Entries taken from a collection

■ ■ ■

Definition element_errors (doc : Document Json) (ids : list (list Z)) (x : Element.t) : Errors :=
  let c := common x in
  push_if (is_duplicate (element_id c) ids) (ValidationError.DuplicateId (element_id c))
  ++ push_if ((t_width (element_transform c) <=? 0) || (t_height (element_transform c) <=? 0))
       (ValidationError.Geometry (element_id c))
  ++ push_if (negb (within_rotation (rotation_millidegrees (element_transform c)))) (ValidationError.Element (element_id c))
  ++ flat_map (fun id => push_if (negb (bool_decide (id ∈ map resource_id (resources doc)))) (ValidationError.MissingResource id))
       (resource_ids x)
  ++ parent_errors (elements doc) c
  ++ match (constraints ← element_constraints c; constraint_zone constraints) with
     | Some zone =>
         push_if (negb (bool_decide (zone ∈ inserted_zone_ids (zones (media doc)))))
           (ValidationError.Reference (element_id c ++ str " uses missing zone " ++ zone))
     | None => []
     end
  ++ kind_errors doc x.

(** ** Extensions *)

Definition valid_part (part : list Z) : bool :=
  negb (bool_decide (part = []))
  && forallb (fun byte => is_ascii_alphanumeric byte || (byte =? 46) || (byte =? 95) || (byte =? 45)) part.

Definition extension_errors (key : list Z) : Errors :=
  push_if (match split_once 58 key with
           | Some (namespace, name) => negb (valid_part namespace) || negb (valid_part name)
           | None => true
           end) (ValidationError.ExtensionNamespace key).

(** ** Validation *)

Definition count_errors (limits : ProcessingLimits) (doc : Document Json) : Errors :=
  push_if (max_elements limits <? zlen (elements doc)) (ValidationError.Limit "elements")
  ++ push_if (max_resources limits <? zlen (resources doc)) (ValidationError.Limit "resources").

(** The checks after those of the sizes, in order. *)
Definition content_errors (limits : ProcessingLimits) (doc : Document Json) : option Errors :=
  let m := media doc in
  let fuel_zones := S (S (length (zones m))) in
  let fuel_elements := S (S (length (elements doc))) in
  zone_cycles ← mapM (fun z => cycle_errors "zone " (zone_parent (zones m)) fuel_zones (zone_id z)) (zones m);
  group_cycles ←
    mapM (fun x => cycle_errors "group " (group_parent (elements doc)) fuel_elements (element_id (common x))) (elements doc);
  Some (push_if (negb (version doc =? 4)) ValidationError.Version
        ++ push_if (bool_decide (name doc = [])) ValidationError.Name
        ++ push_if (media_invalid m) ValidationError.Media
        ++ each_new resource_id (resource_errors limits) [] (resources doc)
        ++ each_new zone_id (zone_errors m) [] (zones m)
        ++ flat_map (clone_errors (inserted_zone_ids (zones m))) (zones m)
        ++ concat zone_cycles
        ++ each_new (fun x => element_id (common x)) (element_errors doc) (reverse (map resource_id (resources doc)))
             (elements doc)
        ++ concat group_cycles
        ++ flat_map extension_errors (map fst (extensions doc))).

Definition fail_if_any (errors : Errors) : Result (Fault Errors) unit :=
  match errors with [] => Ok tt | _ => fail errors end.

Definition validate_with_limits (doc : Document Json) (limits : ProcessingLimits) : Result (Fault Errors) unit :=
  let? _ := fail_if_any (count_errors limits doc) in
  let? _ := fail_if_any (size_errors limits (resources doc)) in
  let? errors := ok_or (content_errors limits doc) Panicked in
  fail_if_any errors.

Definition validate (doc : Document Json) : Result (Fault Errors) unit := validate_with_limits doc ProcessingLimits_default.
End Validation.
(** What the passes over the document find, together. *)
Lemma well_formed_iff limits (doc : Document Json) :
  well_formed limits doc <->
  count_errors limits doc = [] /\ size_errors limits (resources doc) = [] /\
  (version doc = 4 /\ name doc <> [] /\ media_ok (media doc) /\
   each_new resource_id (resource_errors base64_decode sha256 limits) [] (resources doc) = [] /\
   each_new zone_id (zone_errors (media doc)) [] (zones (media doc)) = [] /\
   Forall (fun z => clone_errors (inserted_zone_ids (zones (media doc))) z = []) (zones (media doc)) /\
   Forall (fun z => ends (zone_parent (zones (media doc))) (zone_id z)) (zones (media doc)) /\
   each_new (fun x => element_id (common x)) (element_errors doc) (reverse (map resource_id (resources doc)))
     (elements doc) = [] /\
   Forall (fun x => ends (group_parent (elements doc)) (element_id (common x))) (elements doc) /\
   Forall namespaced (map fst (extensions doc))).
Proof.
  unfold count_errors. rewrite app_nil_iff, !push_if_nil, !Z.ltb_ge, size_errors_spec.
  rewrite (each_new_nil _ _ _ (resource_errors_nil base64_decode sha256 limits)). split.
  - intros [? ? Hs ? ? ? Hz [Hr [He Hd]]%ids_unique Hro Heo ? ?].
    rewrite elements_spec by done. apply zones_ok_spec in Hz as (? & ? & ?).
    assert (Forall (fun r => resource_ok base64_decode sha256 limits r /\ fits limits r) (resources doc)).
    { apply List.Forall_and; [done|]. by destruct Hs. }
    split_and?; try done. by intros ? _ ?%elem_of_nil.
  - intros ([? ?] & ? & ? & ? & ? & (Hr & _ & Hro) & Hz1 & Hz2 & Hz3 & He & ? & ?).
    pose proof (proj2 (zones_ok_spec _) (conj Hz1 (conj Hz2 Hz3))) as Hz.
    apply elements_spec in He as (He & Hd & Heo); [|done|done]. constructor; try done.
    + by apply ids_unique.
    + eapply List.Forall_impl; [|exact Hro]. by intros ? [? _].
Qed.
Lemma check_resources_Ok limits l before :
  0 <= before ->
  is_ok (for_each (check_resource limits) l before) = true <->
  Forall (fun r => (encoded_size r + 3) / 4 * 3 <= Z.min usize_max (max_decoded_resource_bytes limits) /\
    encoded_size r + 3 <= usize_max /\ encoded_size r <= max_resource_bytes limits) l /\
  (l <> [] -> before + sum (map encoded_size l) <= Z.min usize_max (max_output_bytes limits)).
Proof.
  revert before. induction l as [|r l IH]; intros before Hb; cbn [for_each]; [by split|].
  rewrite List.Forall_cons_iff. cbn [map sum foldr]. fold (sum (map encoded_size l)).
  assert (0 <= sum (map encoded_size l)) as Hs by (apply sum_nonneg; intros; apply zlen_nonneg).
  unfold check_resource at 1. fold (encoded_size r). assert (0 <= encoded_size r) as Hr by apply zlen_nonneg.
  assert (0 <= (encoded_size r + 3) / 4) as Hq by (apply Z.div_pos; lia).
  destruct (checked usize_max (encoded_size r + 3)) as [n|] eqn:E1; cbn [mbind option_bind ok_or raising map_err rbind].
  2: { apply checked_None in E1. split; [done|]. intros [[? _] _]. destruct E1. unfold in_u. lia. }
  apply checked_Some in E1 as [[_ ?] ->].
  destruct (checked usize_max ((encoded_size r + 3) / 4 * 3)) as [n|] eqn:E2; cbn [mbind option_bind ok_or raising map_err rbind].
  2: { apply checked_None in E2. split; [done|]. intros [[? _] _]. destruct E2. unfold in_u. lia. }
  apply checked_Some in E2 as [[_ ?] ->].
  destruct (_ || _) eqn:E3; cbn [rbind].
  { split; [done|]. intros [[? _] _]. apply orb_true_iff in E3 as [?|?]; blia. }
  destruct (checked usize_max (before + encoded_size r)) as [n|] eqn:E4; cbn [ok_or raising map_err rbind].
  2: { apply checked_None in E4. split; [done|]. intros [_ H']. specialize (H' ltac:(done)). destruct E4. unfold in_u. lia. }
  apply checked_Some in E4 as [[_ ?] ->].
  destruct (Z.ltb_spec (max_output_bytes limits) (before + encoded_size r)); cbn [rbind].
  { split; [done|]. intros [_ H']. specialize (H' ltac:(done)). lia. }
  rewrite IH by lia. clear IH. split.
  - intros [Hl Ht]. split; [split; [|done]; blia|]. intros _. destruct l as [|r' l]; [cbn in *; lia|]. specialize (Ht ltac:(done)). lia.
  - intros [[_ Hl] Ht]. split; [done|]. intros _. specialize (Ht ltac:(done)). lia.
Qed.

Lemma validate_document_Ok (doc : Doc) limits : validate_document doc limits = Ok tt <-> document_ok limits doc.
Proof.
  unfold Materialize.validate_document, document_ok. destruct (_ || _) eqn:E.
  { split; [done|]. intros (? & ? & _). apply orb_true_iff in E as [?|?]; blia. }
  pose proof (check_resources_Ok limits (resources doc) 0 ltac:(done)) as H. rewrite Z.add_0_l in H.
  rewrite <- validate_accepts. fold (validate base64_decode sha256 doc).
  destruct (for_each _ _ 0) as [n|e]; cbn [rbind is_ok] in *.
  - rewrite map_raised_Ok. destruct (proj1 H eq_refl). split; [|by intros (_ & _ & _ & _ & ?)]. intros ?. split_and!; (done || blia).
  - split; [done|]. intros (_ & _ & ? & ? & _). by discriminate (proj2 H).
Qed.
(* ===== verification/Float.v ===== *)
(** Binary64 numbers: [spec_float]s of the standard library with the precision
    and exponent range of [f64], their conversions and their decimal text. *)

From stdpp Require Import base list strings numbers option.
From Stdlib Require Import SpecFloat.
From S2P Require Import Prelude.

#[local] Open Scope Z_scope.

Definition f64 : Type := spec_float.

Definition f64_prec : Z := 53.
Definition f64_emax : Z := 1024.

(** [n as f64], rounded to nearest even. *)
Definition f64_of_Z (n : Z) : f64 := binary_normalize f64_prec f64_emax n 0 false.

Definition f64_add : f64 -> f64 -> f64 := SFadd f64_prec f64_emax.
Definition f64_sub : f64 -> f64 -> f64 := SFsub f64_prec f64_emax.
Definition f64_mul : f64 -> f64 -> f64 := SFmul f64_prec f64_emax.
Definition f64_div : f64 -> f64 -> f64 := SFdiv f64_prec f64_emax.
Definition f64_abs : f64 -> f64 := SFabs.
Definition f64_leb : f64 -> f64 -> bool := SFleb.
Definition f64_ltb : f64 -> f64 -> bool := SFltb.
Definition f64_eqb : f64 -> f64 -> bool := SFeqb.

(** A decimal literal: the quotient of two integers that are exact. *)
Definition f64_lit (n d : Z) : f64 := f64_div (f64_of_Z n) (f64_of_Z d).

(** ** Text *)

(** [n / d] to the nearest integer, halves to even. *)
Definition nearest_even (n d : Z) : Z :=
  let q := n / d in
  let r := n mod d in
  if (2 * r <? d) || ((2 * r =? d) && Z.even q) then q else q + 1.

(** Decimal digits, filled up with zeros on the left. *)
Definition show_padded (width : nat) (n : Z) : list Z :=
  let digits := show_dec n in
  repeat 48 (width - length digits) ++ digits.

(** The millionths nearest to the magnitude [m * 2 ^ e]. *)
Definition millionths (m : positive) (e : Z) : Z :=
  if 0 <=? e then Z.pos m * 2 ^ e * 1000000 else nearest_even (Z.pos m * 1000000) (2 ^ (- e)).

(** [format!("{x:.6}")]. A finite number is below [10 ^ 309]. *)
Definition show_f64_6 (x : f64) : list Z :=
  let sign (s : bool) := if s then str "-" else [] in
  match x with
  | S754_zero s => sign s ++ str "0.000000"
  | S754_infinity s => sign s ++ str "inf"
  | S754_nan => str "NaN"
  | S754_finite s m e =>
      let n := millionths m e in
      sign s ++ dec_digits 309 (n / 1000000) [] ++ str "." ++ show_padded 6 (n mod 1000000)
  end.

Example show_points : show_f64_6 (f64_div (f64_mul (f64_of_Z 62000) (f64_of_Z 72)) (f64_of_Z 25400)) = str "175.748031".
Proof. vm_compute. reflexivity. Qed.

Example show_half : show_f64_6 (f64_div (f64_of_Z 1) (f64_of_Z 2)) = str "0.500000".
Proof. vm_compute. reflexivity. Qed.

(** ** Integers *)

(** The nearest integer of [m * 2 ^ e], halves away from zero. *)
Definition nearest_away (m : positive) (e : Z) : Z :=
  if 0 <=? e then Z.pos m * 2 ^ e else (Z.pos m + 2 ^ (- e - 1)) / 2 ^ (- e).

(** [x.round() as T] for an integer type from [lo] to [hi]: the cast saturates, and is 0 for no number. *)
Definition f64_round_as (lo hi : Z) (x : f64) : Z :=
  match x with
  | S754_zero _ | S754_nan => 0
  | S754_infinity s => if s then lo else hi
  | S754_finite s m e => Z.max lo (Z.min hi (if s then - nearest_away m e else nearest_away m e))
  end.

Definition f64_is_finite (x : f64) : bool := match x with S754_zero _ | S754_finite _ _ _ => true | _ => false end.

Example round_203_2 : f64_round_as 0 u64_max (f64_mul (f64_of_Z 8) (f64_lit 254 10)) = 203.
Proof. vm_compute. reflexivity. Qed.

■ ■ ■

YOUR ASSIGNMENT:
Check each line of the records above for the word "Lemma", then give the number of lines that have it, with no other words.

WRITTEN REPLY:
3